Polio is a contagious disease affecting humans and some primates. Three closely related viruses cause polio. In serious cases Polio attacks the spinal cord and brain stem and eventually causes paralysis. In Polio the muscular, brain and nervous systems are affected, and is spread by contaminated food, water, hands and eating utensils.

Polio was one of the most feared diseases in the 20th century. The connection between the neurological symptoms of Polio and the more typical form of the disease was suspected by only a handful of researchers in the first decade of the 20th century, but an accurate study of Polio was accepted only in the 1930's, when science gave the power to scientists to trace the disease in all of its phases.

Many Polio cases never advance beyond the stage termed the "minor illness of Polio." Once the Poliovirus has been ingested, the Poliovirus multiplies in the cells lining the intestine and invades the lymphatic system and the lymph nodes swell around the intestines and neck.

The symptoms may not appear at all or the person may have a fever and sore throat.

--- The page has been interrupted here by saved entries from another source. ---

Definition getSourceInfo (sections : list Section_) (activeId : option str) : str :=
  let sec :=
    match findActive sections activeId with
    | Some s => Some s
    | None => nth_error sections 0
    end in
  match sec with
  | None => sourceUnavailable
  | Some sec => L "Based on " ++ [dq] ++ title sec ++ [dq] ++ L " from " ++ pageInfo sec
  end.

Definition pageMarker : regex := seqs [lit "[[PAGE:"; plus Sectioner.digit; lit "]]"].

(** [/(\w+)\s*-\s*(\w+)/g] *)
Definition hyphenated : regex :=
  seqs [Grp 1 (plus Sectioner.word); star Sectioner.space; lit "-"; star Sectioner.space;
        Grp 2 (plus Sectioner.word)].

Definition cleanContent (content : str) : str :=
  Str.trim
    (replaceAll Sectioner.spaces2 (fun _ => L " ")
      (replaceAll hyphenated (fun e => sub 1 e ++ sub 2 e)
        (replaceAll Sectioner.spaceBeforePunct (sub 1)
          (replaceAll spaces (fun _ => L " ")
            (replaceAll pageMarker (fun _ => []) content))))).

Definition explanationKeywords : list str :=
  map L [ "explain"; "simpler"; "simple"; "basic"; "beginner"; "easy";
          "understand"; "clarify"; "elaborate"; "break down"; "in detail";
          "what does"; "how does"; "why does"; "what is"; "define";
          "meaning"; "concept"; "examples"; "illustrate" ]%string.

Definition isEducationalExplanationRequest (question : str) : bool :=
  let lowerQuestion := Str.toLowerCase question in
  existsb (fun keyword => Str.includes lowerQuestion keyword) explanationKeywords.

Definition stopWords : list str :=
  JsSet.ofList (map L
    [ "what"; "how"; "why"; "when"; "where"; "who"; "which"; "that"; "this";
      "is"; "are"; "was"; "were"; "be"; "been"; "being"; "have"; "has"; "had";
      "do"; "does"; "did"; "will"; "would"; "could"; "should"; "may"; "might";
      "can"; "could"; "the"; "a"; "an"; "and"; "or"; "but"; "in"; "on"; "at";
      "to"; "for"; "of"; "with"; "by"; "about"; "into"; "through"; "during";
      "before"; "after"; "above"; "below"; "up"; "down"; "out"; "off"; "over";
      "under"; "again"; "further"; "then"; "once"; "explain"; "simpler"; "simple" ]%string).
Lemma includesChar_trimEnd (c : ascii) (s : string) :
  isWhiteSpace c = false ->
  includesChar c (trimEnd s) = includesChar c s.
Proof.
  intros Hc. induction s as [|d s IH]; [reflexivity|].
  change (trimEnd (String d s))
    with (match trimEnd s with
          | "" => if isWhiteSpace d then "" else String d ""
          | String e r => String d (String e r)
          end).
  change (includesChar c (String d s))
    with (if Ascii.eqb c d then true else includesChar c s).
  rewrite <- IH. destruct (trimEnd s) as [|e r]; [|reflexivity].
  destruct (isWhiteSpace d) eqn:Hd; [|reflexivity].
  destruct (Ascii.eqb_spec c d) as [->|]; [congruence | reflexivity].
Qed.

Lemma allDigits_no_quote (s : string) :
  allDigits s = true -> includesChar "'" s = false.
Proof.
  induction s as [|d s IH]; [reflexivity|]. intros H.
  change (isDigit d && allDigits s = true) in H.
  change (includesChar "'" (String d s))
    with (if Ascii.eqb "'" d then true else includesChar "'" s).
  apply andb_prop in H as [Hd H].
  destruct (Ascii.eqb_spec "'" d) as [<-|]; [discriminate Hd | auto].
Qed.

Lemma numericGrammar_no_quote (s : string) :
  numericGrammar s -> includesChar "'" s = false.
Proof.
  intros (sign & int & frac & -> & Hs & [_ Hi] & Hf).
  rewrite !includesChar_app, (allDigits_no_quote int Hi).
  destruct Hs as [-> | ->], Hf as [-> | (d & -> & _ & Hd)];
    rewrite ?includesChar_app, ?(allDigits_no_quote _ Hd); reflexivity.
Qed.

(** A value that holds a quote is Text. *)
Lemma quote_not_number (v : string) :
  includesChar "'" v = true -> isNumber v = false.
Proof.
  intros Hq. destruct (isNumber v) eqn:Hn; [|reflexivity].
  apply isNumber_spec, numericGrammar_no_quote in Hn. unfold trim in Hn.
  rewrite includesChar_trimEnd, includesChar_trimStart in Hn by reflexivity.
  congruence.
Qed.

Lemma buildWhereClause_compare (c op v : string) :
  op <> "CONTAINS" ->
  buildWhereClause c op v = c +:+ " " +:+ op +:+ " " +:+ quotedValue v.
Proof.
  intros H. unfold buildWhereClause.
  now destruct (String.eqb_spec op "CONTAINS").
Qed.

Lemma buildWhereClause_contains (c v : string) :
  buildWhereClause c "CONTAINS" v = c +:+ " LIKE '%" +:+ v +:+ "%'".
Proof. reflexivity. Qed.


(** A value that holds a quote is emitted between quotes as typed, and is
    never read back from that literal. *)
Lemma quoted_with_quote_not_read_back (v : string) :
  includesChar "'" v = true ->
  quotedValue v = "'" +:+ v +:+ "'" /\
  readQuoted (quotedValue v) <> Some v.
Proof.
  intros Hq. unfold quotedValue. rewrite (quote_not_number v Hq).
  split; [reflexivity|]. intros H. simpl in H.
  destruct (readBody_snoc (String.length v) v v (Nat.le_refl _) H)
    as [[Hq' _]|Hlt]; [congruence | lia].
Qed.

(** The scenarios of the specification, and the edges of the pattern. *)
Example equality_on_text :
  buildWhereClause "status" "=" "active" = "status = 'active'".
Proof. reflexivity. Qed.

Example comparison_on_number :
  buildWhereClause "score" ">=" "4.5" = "score >= 4.5".
Proof. reflexivity. Qed.

Example isNumber_edges :
  map isNumber ["-12"; "007"; " 42 "; "4.5"; "4."; ".5"; "1e5"; "+3"; "";
                "1 2"; "-"]
  = [true; true; true; true; false; false; false; false; false;
     false; false].
Proof. reflexivity. Qed.
Lemma first_fetch_logs_in_once_witness :
  let cfg := Demo.options in
  let m := Demo.fresh 1700000000000 in
  let get := {| method := None; redirect := None;
                headers := [("cookie", EmptyString)]%string; body := None |} in
  (@reliable Demo.site /\
   sessionidCookieName cfg = "sessionid"%string /\
   middlewaretokenName cfg = Some "csrfmiddlewaretoken"%string /\
   this_cookies m = []) /\
  exists (page res : Response) (m' : @Manager Demo.site) (w' : @World Demo.site)
         (c2 c3 : string),
    @fetch Demo.site cfg "/protected" None false m = (Normal res, m') /\
    @node_fetch Demo.site (baseURL cfg +:+ loginPath cfg) get
                (snd (@Date_now Demo.site (snd (@Date_now Demo.site (world m)))))
      = (Some page, w') /\
    sent m' =
      sent m ++
      [ (baseURL cfg +:+ loginPath cfg, get);
        (baseURL cfg +:+ loginPath cfg,
         {| method := Some "POST"%string;
            redirect := Some "manual"%string;
            headers := [("content-type", "application/x-www-form-urlencoded");
                        ("cookie", c2)]%string;
            body := Some ("csrfmiddlewaretoken="
                          +:+ extract_token "csrfmiddlewaretoken" (text page)
                          +:+ "&username=" +:+ username cfg
                          +:+ "&password=" +:+ password cfg) |});
        (baseURL cfg +:+ "/protected",
         {| method := None; redirect := None;
            headers := [("cookie", c3)]%string; body := None |}) ].
Proof.
  intros cfg m get.
  split; [repeat split; exact site_reliable|].
  exact (@first_fetch_logs_in_once Demo.site cfg m site_reliable eq_refl eq_refl eq_refl).
Defined.

(** * More on the cookie array *)

Section TextFacts.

In more severe cases, the patient has the beginning of neurological symptoms, indicating that the virus has infected the spinal cord. Acute Polio leaves the patient with permanent motor impairment ranging from mild muscular weakness to severe crippling disability. Patients can usually regain some of the motor function lost during the active disease through physical therapy.

As the disease became more prominent, the biomedical community responded on three fronts; the attempted prevention of transmission by quarantining infected people, the treatment of paralytic cases in the acute and recovery phase and the development of a vaccine.

In 1920, Philip Drinker of the Harvard School of Public Health introduced the iron lung, a respirator that copied...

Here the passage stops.